> REQUIRED ACTION
Once you find the line containing "else finishes hincrby" in the data below, copy it and each following line exactly, up to and including the line containing "End HashLaws.", and nothing else.

_ _ _ _ _

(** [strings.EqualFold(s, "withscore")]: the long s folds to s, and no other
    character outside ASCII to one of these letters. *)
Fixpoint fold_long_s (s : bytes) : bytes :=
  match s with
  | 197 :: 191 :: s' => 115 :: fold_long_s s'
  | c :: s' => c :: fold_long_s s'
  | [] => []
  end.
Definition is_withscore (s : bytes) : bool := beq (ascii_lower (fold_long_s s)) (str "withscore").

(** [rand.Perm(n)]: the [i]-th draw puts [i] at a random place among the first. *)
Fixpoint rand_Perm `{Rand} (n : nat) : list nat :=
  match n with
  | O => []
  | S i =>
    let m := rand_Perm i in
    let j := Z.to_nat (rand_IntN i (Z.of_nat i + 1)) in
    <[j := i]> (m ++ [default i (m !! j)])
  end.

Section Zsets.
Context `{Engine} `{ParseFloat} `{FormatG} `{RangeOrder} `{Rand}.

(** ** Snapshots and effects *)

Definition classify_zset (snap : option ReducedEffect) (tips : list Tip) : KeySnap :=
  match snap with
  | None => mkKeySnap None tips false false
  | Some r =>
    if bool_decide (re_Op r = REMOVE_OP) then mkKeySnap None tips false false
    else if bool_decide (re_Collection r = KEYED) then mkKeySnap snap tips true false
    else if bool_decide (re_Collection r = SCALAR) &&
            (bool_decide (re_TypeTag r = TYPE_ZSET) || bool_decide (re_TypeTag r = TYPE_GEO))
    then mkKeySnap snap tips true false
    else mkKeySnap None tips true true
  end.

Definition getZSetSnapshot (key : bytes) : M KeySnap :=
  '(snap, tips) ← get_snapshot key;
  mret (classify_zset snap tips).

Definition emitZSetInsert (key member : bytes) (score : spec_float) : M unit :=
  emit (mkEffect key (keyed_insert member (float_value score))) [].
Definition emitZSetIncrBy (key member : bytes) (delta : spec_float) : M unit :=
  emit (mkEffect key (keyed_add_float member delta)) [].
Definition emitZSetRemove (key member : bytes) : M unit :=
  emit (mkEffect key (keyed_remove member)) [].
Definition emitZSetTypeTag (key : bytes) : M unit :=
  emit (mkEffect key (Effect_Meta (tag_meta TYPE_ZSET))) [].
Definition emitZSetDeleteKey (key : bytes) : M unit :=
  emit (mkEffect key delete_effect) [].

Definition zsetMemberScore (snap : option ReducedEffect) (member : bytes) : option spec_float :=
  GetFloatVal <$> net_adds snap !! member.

_ _ _ _ _

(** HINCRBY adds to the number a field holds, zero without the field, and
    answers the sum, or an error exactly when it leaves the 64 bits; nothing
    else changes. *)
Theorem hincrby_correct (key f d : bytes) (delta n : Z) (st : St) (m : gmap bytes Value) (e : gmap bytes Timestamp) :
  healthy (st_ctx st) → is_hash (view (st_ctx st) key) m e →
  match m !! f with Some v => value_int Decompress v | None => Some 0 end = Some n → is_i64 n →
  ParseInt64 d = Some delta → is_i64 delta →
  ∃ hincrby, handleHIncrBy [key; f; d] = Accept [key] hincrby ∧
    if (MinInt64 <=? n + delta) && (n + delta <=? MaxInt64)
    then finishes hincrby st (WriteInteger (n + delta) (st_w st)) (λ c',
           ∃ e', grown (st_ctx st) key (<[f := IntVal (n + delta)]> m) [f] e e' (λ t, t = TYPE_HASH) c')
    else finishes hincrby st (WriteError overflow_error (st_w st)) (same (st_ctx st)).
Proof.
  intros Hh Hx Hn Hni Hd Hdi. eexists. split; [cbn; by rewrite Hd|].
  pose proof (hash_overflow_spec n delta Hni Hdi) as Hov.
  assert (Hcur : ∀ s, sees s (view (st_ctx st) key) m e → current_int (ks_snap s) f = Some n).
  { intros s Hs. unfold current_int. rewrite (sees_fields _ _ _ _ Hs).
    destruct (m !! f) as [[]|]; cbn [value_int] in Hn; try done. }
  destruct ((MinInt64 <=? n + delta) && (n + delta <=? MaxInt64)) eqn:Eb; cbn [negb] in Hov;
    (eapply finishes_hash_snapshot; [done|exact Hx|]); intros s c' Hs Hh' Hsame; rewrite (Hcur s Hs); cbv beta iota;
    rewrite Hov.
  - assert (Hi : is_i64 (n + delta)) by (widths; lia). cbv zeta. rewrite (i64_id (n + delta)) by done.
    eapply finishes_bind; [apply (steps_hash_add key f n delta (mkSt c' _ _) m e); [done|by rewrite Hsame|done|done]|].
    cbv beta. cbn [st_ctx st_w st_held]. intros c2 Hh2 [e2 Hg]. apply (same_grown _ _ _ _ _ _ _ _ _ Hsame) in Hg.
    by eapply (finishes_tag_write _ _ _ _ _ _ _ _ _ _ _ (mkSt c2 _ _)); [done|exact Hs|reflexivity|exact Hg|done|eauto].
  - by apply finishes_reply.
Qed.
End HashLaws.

_ _ _ _ _

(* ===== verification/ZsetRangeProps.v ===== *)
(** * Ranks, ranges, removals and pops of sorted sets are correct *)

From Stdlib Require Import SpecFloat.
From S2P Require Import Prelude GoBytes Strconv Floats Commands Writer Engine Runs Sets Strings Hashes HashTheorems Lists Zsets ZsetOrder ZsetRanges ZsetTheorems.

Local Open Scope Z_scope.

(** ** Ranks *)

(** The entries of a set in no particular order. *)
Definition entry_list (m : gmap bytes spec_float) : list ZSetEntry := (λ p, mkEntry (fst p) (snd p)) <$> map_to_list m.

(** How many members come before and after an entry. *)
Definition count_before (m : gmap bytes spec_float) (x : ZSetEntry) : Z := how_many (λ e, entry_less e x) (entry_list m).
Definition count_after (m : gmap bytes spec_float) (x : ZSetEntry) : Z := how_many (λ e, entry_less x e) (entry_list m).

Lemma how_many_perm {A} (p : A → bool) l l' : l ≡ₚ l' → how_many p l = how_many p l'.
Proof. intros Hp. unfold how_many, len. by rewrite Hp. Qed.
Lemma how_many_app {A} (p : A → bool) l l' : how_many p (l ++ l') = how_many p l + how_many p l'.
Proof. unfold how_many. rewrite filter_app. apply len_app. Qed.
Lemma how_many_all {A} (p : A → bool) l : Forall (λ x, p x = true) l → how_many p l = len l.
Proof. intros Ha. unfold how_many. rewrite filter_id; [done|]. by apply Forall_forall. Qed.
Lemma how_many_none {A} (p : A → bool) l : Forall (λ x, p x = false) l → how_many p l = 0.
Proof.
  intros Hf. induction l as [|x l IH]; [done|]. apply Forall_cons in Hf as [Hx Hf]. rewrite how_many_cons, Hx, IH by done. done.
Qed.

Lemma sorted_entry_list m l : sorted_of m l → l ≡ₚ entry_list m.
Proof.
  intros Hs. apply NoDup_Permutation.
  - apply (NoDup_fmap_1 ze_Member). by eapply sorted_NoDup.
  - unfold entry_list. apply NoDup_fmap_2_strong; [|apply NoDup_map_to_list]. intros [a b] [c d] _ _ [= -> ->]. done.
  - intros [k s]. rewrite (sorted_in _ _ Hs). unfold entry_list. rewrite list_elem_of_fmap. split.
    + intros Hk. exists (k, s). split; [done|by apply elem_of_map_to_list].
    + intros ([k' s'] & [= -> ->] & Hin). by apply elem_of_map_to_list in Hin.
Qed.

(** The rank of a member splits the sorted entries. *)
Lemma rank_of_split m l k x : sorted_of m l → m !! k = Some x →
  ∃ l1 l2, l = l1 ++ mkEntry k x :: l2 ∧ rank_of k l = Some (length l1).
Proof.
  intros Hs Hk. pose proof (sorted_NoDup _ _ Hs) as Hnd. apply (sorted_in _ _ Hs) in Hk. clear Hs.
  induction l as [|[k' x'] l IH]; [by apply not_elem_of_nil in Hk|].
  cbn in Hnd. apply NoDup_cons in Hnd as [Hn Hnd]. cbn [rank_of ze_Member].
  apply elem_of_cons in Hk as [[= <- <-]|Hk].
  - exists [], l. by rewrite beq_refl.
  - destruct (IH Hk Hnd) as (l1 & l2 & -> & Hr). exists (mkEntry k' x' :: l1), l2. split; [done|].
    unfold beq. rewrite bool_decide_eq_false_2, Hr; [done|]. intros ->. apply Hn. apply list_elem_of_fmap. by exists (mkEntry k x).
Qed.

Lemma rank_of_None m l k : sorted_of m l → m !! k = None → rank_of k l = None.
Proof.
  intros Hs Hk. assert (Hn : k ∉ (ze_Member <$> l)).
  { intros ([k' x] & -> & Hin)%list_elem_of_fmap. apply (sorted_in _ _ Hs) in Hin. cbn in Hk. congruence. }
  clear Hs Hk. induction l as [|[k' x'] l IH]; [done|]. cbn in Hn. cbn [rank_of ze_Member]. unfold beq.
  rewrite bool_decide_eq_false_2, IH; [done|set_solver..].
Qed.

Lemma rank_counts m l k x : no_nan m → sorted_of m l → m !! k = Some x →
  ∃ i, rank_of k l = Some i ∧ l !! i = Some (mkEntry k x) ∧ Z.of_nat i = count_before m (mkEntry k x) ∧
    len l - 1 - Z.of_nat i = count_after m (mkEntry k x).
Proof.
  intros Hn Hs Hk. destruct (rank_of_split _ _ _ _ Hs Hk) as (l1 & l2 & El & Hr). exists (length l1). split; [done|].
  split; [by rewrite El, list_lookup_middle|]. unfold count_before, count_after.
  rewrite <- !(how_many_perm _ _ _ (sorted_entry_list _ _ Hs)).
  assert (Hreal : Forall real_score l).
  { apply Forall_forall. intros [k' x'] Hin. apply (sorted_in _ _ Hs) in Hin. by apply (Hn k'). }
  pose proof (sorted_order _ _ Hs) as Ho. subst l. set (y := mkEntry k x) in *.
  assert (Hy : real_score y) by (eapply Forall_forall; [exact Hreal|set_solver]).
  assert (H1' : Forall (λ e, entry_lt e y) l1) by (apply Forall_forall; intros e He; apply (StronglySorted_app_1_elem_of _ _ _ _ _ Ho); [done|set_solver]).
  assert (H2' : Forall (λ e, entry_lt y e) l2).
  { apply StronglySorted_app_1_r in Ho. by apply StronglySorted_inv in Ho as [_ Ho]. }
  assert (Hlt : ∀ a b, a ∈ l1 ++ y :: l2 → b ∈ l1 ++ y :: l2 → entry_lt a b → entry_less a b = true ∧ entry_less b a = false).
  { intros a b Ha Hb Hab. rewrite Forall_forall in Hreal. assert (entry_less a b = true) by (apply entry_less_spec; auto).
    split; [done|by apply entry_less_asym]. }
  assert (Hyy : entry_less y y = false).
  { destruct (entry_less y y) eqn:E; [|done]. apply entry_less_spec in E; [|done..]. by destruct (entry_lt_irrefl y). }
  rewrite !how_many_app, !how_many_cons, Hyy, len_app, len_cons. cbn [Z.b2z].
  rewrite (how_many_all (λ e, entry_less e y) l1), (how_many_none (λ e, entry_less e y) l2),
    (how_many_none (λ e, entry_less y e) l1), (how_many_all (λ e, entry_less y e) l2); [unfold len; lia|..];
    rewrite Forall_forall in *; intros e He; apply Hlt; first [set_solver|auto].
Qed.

_ _ _ _ _

> WRITTEN RESPONSE
    else finishes hincrby st (WriteError overflow_error (st_w st)) (same (st_ctx st)).
Proof.
  intros Hh Hx Hn Hni Hd Hdi. eexists. split; [cbn; by rewrite Hd|].
  pose proof (hash_overflow_spec n delta Hni Hdi) as Hov.
  assert (Hcur : ∀ s, sees s (view (st_ctx st) key) m e → current_int (ks_snap s) f = Some n).
  { intros s Hs. unfold current_int. rewrite (sees_fields _ _ _ _ Hs).
    destruct (m !! f) as [[]|]; cbn [value_int] in Hn; try done. }
  destruct ((MinInt64 <=? n + delta) && (n + delta <=? MaxInt64)) eqn:Eb; cbn [negb] in Hov;
    (eapply finishes_hash_snapshot; [done|exact Hx|]); intros s c' Hs Hh' Hsame; rewrite (Hcur s Hs); cbv beta iota;
    rewrite Hov.
  - assert (Hi : is_i64 (n + delta)) by (widths; lia). cbv zeta. rewrite (i64_id (n + delta)) by done.
    eapply finishes_bind; [apply (steps_hash_add key f n delta (mkSt c' _ _) m e); [done|by rewrite Hsame|done|done]|].
    cbv beta. cbn [st_ctx st_w st_held]. intros c2 Hh2 [e2 Hg]. apply (same_grown _ _ _ _ _ _ _ _ _ Hsame) in Hg.
    by eapply (finishes_tag_write _ _ _ _ _ _ _ _ _ _ _ (mkSt c2 _ _)); [done|exact Hs|reflexivity|exact Hg|done|eauto].
  - by apply finishes_reply.
Qed.
End HashLaws.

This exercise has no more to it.